» **ABOUT THIS TASK**: From the records that follow, copy every line that contains the word "radj".

───── DATA EXCERPTS

(** The cap refinement between two unit spheres whose centres are
    [sqrt 2] apart along the pole stops on the outermost ring. *)
Lemma refine_cap_angle_outermost (pair : PairSH) (kk_count : Z) :
  num_pole_quad pair = 30%Z ->
  List.length (abscissa pair) = 30%nat ->
  -1 <= nth 29 (abscissa pair) 0 <= 1 ->
  refine_cap_angle Concrete.unit_sphere pair kk_count 0 0
                   (asin (1 / sqrt 2)) 1
                   Concrete.identity_quat Concrete.identity_quat
                   (V3 0 0 0) (V3 0 0 (sqrt 2)) Concrete.identity_mat
  = Ok (true, 30%Z).
Proof.
  intros Hnpq Hlen Ha. destruct sqrt2_facts as [H2 [Hlo Hhi]].
  assert (Hinv : 0 < / sqrt 2 < 1).
  { split; [apply Rinv_0_lt_compat; lra|].
    rewrite <- Rinv_1. apply Rinv_lt_contravar; lra. }
  unfold refine_cap_angle.
  rewrite quatquat_identity, quat_to_mat_identity, cos_cap_angle.
  unfold kk_descending. rewrite Hnpq.
  change (rev (zrange 0 (30 - 1))) with (29%Z :: rev (zrange 0 28)).
  cbn [refine_kk].
  rewrite read_in_range by (rewrite Hlen; lia).
  cbn [bind].
  change (zrange 1 (2 * (30 - 1) + 1)) with (1%Z :: zrange 2 59).
  rewrite refine_ll_cap; [reflexivity|].
  change (Z.to_nat 29) with 29%nat.
  split; nra.
Qed.

End OutermostRing.

(** The read of [abscissa[kk_count]] that opens [calc_force_torque]. *)
Lemma calc_force_torque_past_end {MS : MathSpherharm} {CM : Cmath}
      (avec : AtomVecSpherharm) (pair : PairSH) (fuel : nat) (kk_count : Z)
      (ishtype jshtype : nat) (iang radi radj : R)
      (iquat_cont iquat_sf_bf : quat4 R) (xi xj : vec3 R)
      (irot jrot : mat3 R) (vol_overlap : R) (iforce torsum : vec3 R) :
  (Z.of_nat (List.length (abscissa pair)) <= kk_count)%Z ->
  calc_force_torque avec pair fuel kk_count ishtype jshtype iang radi radj
                    iquat_cont iquat_sf_bf xi xj irot jrot
                    vol_overlap iforce torsum
  = Err (OutOfBounds "abscissa" kk_count).
Proof.
  intros Hk. unfold calc_force_torque. cbv zeta.
  rewrite read_past_end by exact Hk. reflexivity.
Qed.

(** C10.  For some inputs the index of the cap refinement overruns the
    quadrature table.  Two unit spheres with centres [sqrt 2] apart:
    [refine_cap_angle] finds contact on the outermost ring
    [kk = num_pole_quad - 1] and sets [kk_count = num_pole_quad]; the guard
    of [compute] clamps only values above [num_pole_quad]; and
    [calc_force_torque] reads [abscissa[num_pole_quad]], one element past
    the end of the array of [num_pole_quad] elements. *)
Theorem C10_abscissa_overrun {MS : MathSpherharm} {CM : Cmath}
        (expo : R) (coeffs : nat -> nat -> R) (fuel : nat) :
  let pair := init_style expo coeffs in
  Z.of_nat (List.length (abscissa pair)) = num_pole_quad pair
  /\ refine_cap_angle Concrete.unit_sphere pair (-1) 0 0
                      (asin (1 / sqrt 2)) 1
                      Concrete.identity_quat Concrete.identity_quat
                      (V3 0 0 0) (V3 0 0 (sqrt 2)) Concrete.identity_mat
     = Ok (true, num_pole_quad pair)
  /\ ((num_pole_quad pair >? num_pole_quad pair)%Z = false)
  /\ read "abscissa" (abscissa pair) (num_pole_quad pair)
     = Err (OutOfBounds "abscissa" (num_pole_quad pair))
  /\ compute Concrete.host Concrete.unit_sphere pair fuel
             (Concrete.neighbours_of_0 [1%Z]) Concrete.touching_pair
     = Err (OutOfBounds "abscissa" (num_pole_quad pair)).
Proof.
  intros pair.
  destruct (init_style_fields expo coeffs) as (Hnpq & _ & Hlen & Hnth).
  fold pair in Hnpq, Hlen, Hnth.
  destruct sqrt2_facts as [H2 [Hlo Hhi]].
  assert (Ha : -1 <= nth 29 (abscissa pair) 0 <= 1)
    by (rewrite Hnth by lia; apply abscissa_range).
  assert (Hrefine := @refine_cap_angle_outermost MS CM pair (-1) Hnpq Hlen Ha).
  rewrite Hnpq.
  split; [rewrite Hlen; reflexivity|].
  split; [exact Hrefine|].
  split; [reflexivity|].
  split; [apply read_past_end; rewrite Hlen; lia|].
  assert (J1 : Z.to_nat (Z.land 1 (NEIGHMASK Concrete.host)) = 1%nat)
    by reflexivity.
  unfold compute, Concrete.neighbours_of_0. cbn [inum seq for_each].
  unfold compute_atom.
  cbn [ilist numneigh firstneigh nth List.length firstn].
  cbn [for_each].
  unfold compute_pair. cbv zeta. rewrite J1.
  cbn [nth atom_x atom_shtype atom_quat atom_type maxrad_byshape map
       Concrete.touching_pair Concrete.atoms_at Concrete.unit_sphere].
  rewrite qconjugate_identity, quat_to_mat_identity.
  replace (MathExtra.sub3 (MathExtra.copy3 (V3 0 0 0)) (V3 0 0 (sqrt 2)))
    with (V3 0 0 (- sqrt 2))
    by (unfold MathExtra.sub3, MathExtra.copy3; cbn; f_equal; ring).
  replace (MathExtra.negate3 (V3 0 0 (- sqrt 2))) with (V3 0 0 (sqrt 2))
    by (unfold MathExtra.negate3; cbn; f_equal; ring).
  replace (sqrt (MathExtra.lensq3 (V3 0 0 (- sqrt 2)))) with (sqrt 2).
  2:{ unfold MathExtra.lensq3; cbn. f_equal. rewrite <- H2 at 1. ring. }
  rewrite get_contact_quat_pole by lra.
  assert (Hlt : Rltb (sqrt 2) (1 + 1) = true) by (apply Rltb_true; lra).
  assert (Hgt : Rgtb (sqrt 2) 1 = true) by (apply Rgtb_true; lra).
  rewrite Hlt, Hgt. cbn [bind].
  rewrite Hrefine. cbn [bind]. rewrite Hnpq.
  change (30 >? 30)%Z with false. cbv iota.
  rewrite calc_force_torque_past_end by (rewrite Hlen; lia).
  reflexivity.
Qed.

(** ** A run of [compute] whose bisection needs more than 11 passes *)

(** *** The nodes of the pole quadrature *)

Lemma weights_loop {MS : MathSpherharm} (Q m : nat) (w0 ab0 : list R) :
  List.length
    (fst (fold_left
            (fun (st : list R * list R) (i : nat) =>
               let '(w, abscissa) := st in
               let p := GLPair Q (i + 1) in
               (upd i (weight p) w, upd i (x p) abscissa))
            (seq 0 m) (w0, ab0)))
  = List.length w0.
Proof.
  induction m as [|m IH].
  - reflexivity.
  - rewrite seq_S, fold_left_app. simpl "+".
    destruct (fold_left _ (seq 0 m) (w0, ab0)) as [w ab]. simpl in *.
    rewrite length_upd. exact IH.
Qed.

Lemma init_style_weights {MS : MathSpherharm} (expo : R)
      (coeffs : nat -> nat -> R) :
  List.length (pair_weights (init_style expo coeffs)) = 30%nat.
Proof.
  unfold init_style, pair_get_quadrature_values.
  pose proof (@weights_loop MS 30 30 (repeat 0 30) (repeat 0 30)) as Hlen.
  change (Z.to_nat 30) with 30%nat.
  destruct (fold_left _ (seq 0 30) (repeat 0 30, repeat 0 30)) as [w ab].
  cbn [fst pair_weights] in *.
  rewrite repeat_length in Hlen. exact Hlen.
Qed.

Lemma cos_small (t : R) : 0 <= t <= 1 / 10 -> 9 / 10 <= cos t.
Proof.
  intros [H0 H1]. pose proof PI2_3_2 as Hpi.
  assert (Hc : 0 < cos t) by (apply cos_gt_0; lra).
  assert (Hs : 0 <= sin t <= t).
  { destruct H0 as [Hlt|<-].
    - split; [apply sin_ge_0; lra | left; apply sin_lt_x; exact Hlt].
    - rewrite sin_0. lra. }
  pose proof (sin2_cos2 t) as H. unfold Rsqr in H. nra.
Qed.

Lemma cos_open (t : R) : 0 < t < PI -> -1 < cos t < 1.
Proof.
  intros [H0 H1]. pose proof (sin_gt_0 t H0 H1) as Hs.
  pose proof (sin2_cos2 t) as H. unfold Rsqr in H. split; nra.
Qed.

(** The nodes of the rule of order 30: all inside [(-1, 1)], the first
    above [9/10] and the last below [-9/10]. *)
Lemma pole_nodes (i : nat) :
  (i < 30)%nat ->
  -1 < x (GLPair 30 (i + 1)) < 1
  /\ (i = 0%nat -> 9 / 10 <= x (GLPair 30 (i + 1)))
  /\ (i = 29%nat -> x (GLPair 30 (i + 1)) <= - (9 / 10)).
Proof.
  intros Hi. unfold x.
  cbn [GLPair Concrete.math_spherharm Concrete.GLPair theta].
  pose proof PI_RGT_0 as Hp0. pose proof PI_4 as Hp4.
  assert (H30 : INR 30 = 30) by (simpl; lra).
  rewrite H30.
  assert (Hk : 1 <= INR (i + 1) <= 30).
  { split.
    - change 1 with (INR 1). apply le_INR. lia.
    - rewrite <- H30. apply le_INR. lia. }
  split; [|split].
  - apply cos_open. split.
    + apply Rdiv_lt_0_compat; nra.
    + apply Rmult_lt_reg_r with (4 * 30 + 2); [lra|].
      unfold Rdiv. rewrite Rmult_assoc, Rinv_l by lra. nra.
  - intros ->. simpl INR. apply cos_small. split.
    + apply Rmult_le_pos; [nra | left; apply Rinv_0_lt_compat; lra].
    + apply Rmult_le_reg_r with (4 * 30 + 2); [lra|].
      unfold Rdiv. rewrite Rmult_assoc, Rinv_l by lra. nra.
  - intros ->. change (29 + 1)%nat with 30%nat. rewrite H30.
    replace (PI * (4 * 30 - 1) / (4 * 30 + 2))
      with (- (PI * 3 / 122) + PI) by field.
    rewrite neg_cos, cos_neg.
    assert (9 / 10 <= cos (PI * 3 / 122)); [|lra].
    apply cos_small. lra.
Qed.

(** ** The search of [refine_cap_angle] *)

Lemma zrange_desc_S (m : nat) :
  rev (zrange 0 (Z.of_nat (S m) - 1))
  = Z.of_nat m :: rev (zrange 0 (Z.of_nat m - 1)).
Proof.
  unfold zrange.
  replace (Z.to_nat (Z.of_nat (S m) - 1 - 0 + 1)) with (S m) by lia.
  replace (Z.to_nat (Z.of_nat m - 1 - 0 + 1)) with m by lia.
  rewrite seq_S, map_app, rev_app_distr. cbn [map rev app Nat.add].
  rewrite Z.add_0_l. reflexivity.
Qed.

Section RefineSearch.
Context {MS : MathSpherharm} {CM : Cmath}.
Variables (avec : AtomVecSpherharm) (pair : PairSH).
Variables (kk_count : Z) (ishtype jshtype : nat) (radj : R).
Variables (xi xj : vec3 R) (jrot rot_np_bf rot_np_sf : mat3 R).
Variables (cosang : R) (n : Z).

(** The answer of the loop over [ll] on the ring [kk]. *)
Let ring (kk : Z) : bool :=
  refine_ll avec ishtype jshtype radj xi xj jrot rot_np_bf rot_np_sf
            (acos ((nth (Z.to_nat kk) (abscissa pair) 0
                    * ((1.0 - cosang) / 2.0))
                   + ((1.0 + cosang) / 2.0)))
            n (zrange 1 (n + 1)).

Lemma refine_kk_search (m : nat) :
  (m <= List.length (abscissa pair))%nat ->
  (exists kk, (0 <= kk < Z.of_nat m)%Z /\ ring kk = true
              /\ (forall kk', (kk < kk' < Z.of_nat m)%Z -> ring kk' = false)
              /\ refine_kk avec pair kk_count ishtype jshtype radj xi xj jrot
                           rot_np_bf rot_np_sf cosang n
                           (rev (zrange 0 (Z.of_nat m - 1)))
                 = Ok (true, (kk + 1)%Z))
  \/ ((forall kk, (0 <= kk < Z.of_nat m)%Z -> ring kk = false)
      /\ refine_kk avec pair kk_count ishtype jshtype radj xi xj jrot
                   rot_np_bf rot_np_sf cosang n
                   (rev (zrange 0 (Z.of_nat m - 1)))
         = Ok (false, kk_count)).
Proof.
  induction m as [|m IH]; intros Hm.
  - right. split; [intros; lia|]. reflexivity.
  - rewrite zrange_desc_S. cbn [refine_kk].
    rewrite read_in_range by lia. cbn [bind].
    rewrite Nat2Z.id. fold (ring (Z.of_nat m)).
    replace (nth m (abscissa pair) 0)
      with (nth (Z.to_nat (Z.of_nat m)) (abscissa pair) 0)
      by (rewrite Nat2Z.id; reflexivity).
    fold (ring (Z.of_nat m)).
    destruct (ring (Z.of_nat m)) eqn:E.
    + left. exists (Z.of_nat m). split; [lia|]. split; [exact E|].
      split; [intros; lia | reflexivity].
    + destruct (IH ltac:(lia)) as [(kk & Hk & Hr & Hab & Hres)|[Hall Hres]].
      * left. exists kk. split; [lia|]. split; [exact Hr|]. split.
        -- intros kk' Hk'.
           destruct (Z.eq_dec kk' (Z.of_nat m)) as [->|Hne]; [exact E|].
           apply Hab. lia.
        -- exact Hres.
      * right. split; [|exact Hres].
        intros kk Hk.
        destruct (Z.eq_dec kk (Z.of_nat m)) as [->|Hne]; [exact E|].
        apply Hall. lia.
Qed.

End RefineSearch.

──────────

» **WRITTEN ANSWER**:
      (ishtype jshtype : nat) (iang radi radj : R)
  calc_force_torque avec pair fuel kk_count ishtype jshtype iang radi radj
Variables (kk_count : Z) (ishtype jshtype : nat) (radj : R).
  refine_ll avec ishtype jshtype radj xi xj jrot rot_np_bf rot_np_sf
              /\ refine_kk avec pair kk_count ishtype jshtype radj xi xj jrot
      /\ refine_kk avec pair kk_count ishtype jshtype radj xi xj jrot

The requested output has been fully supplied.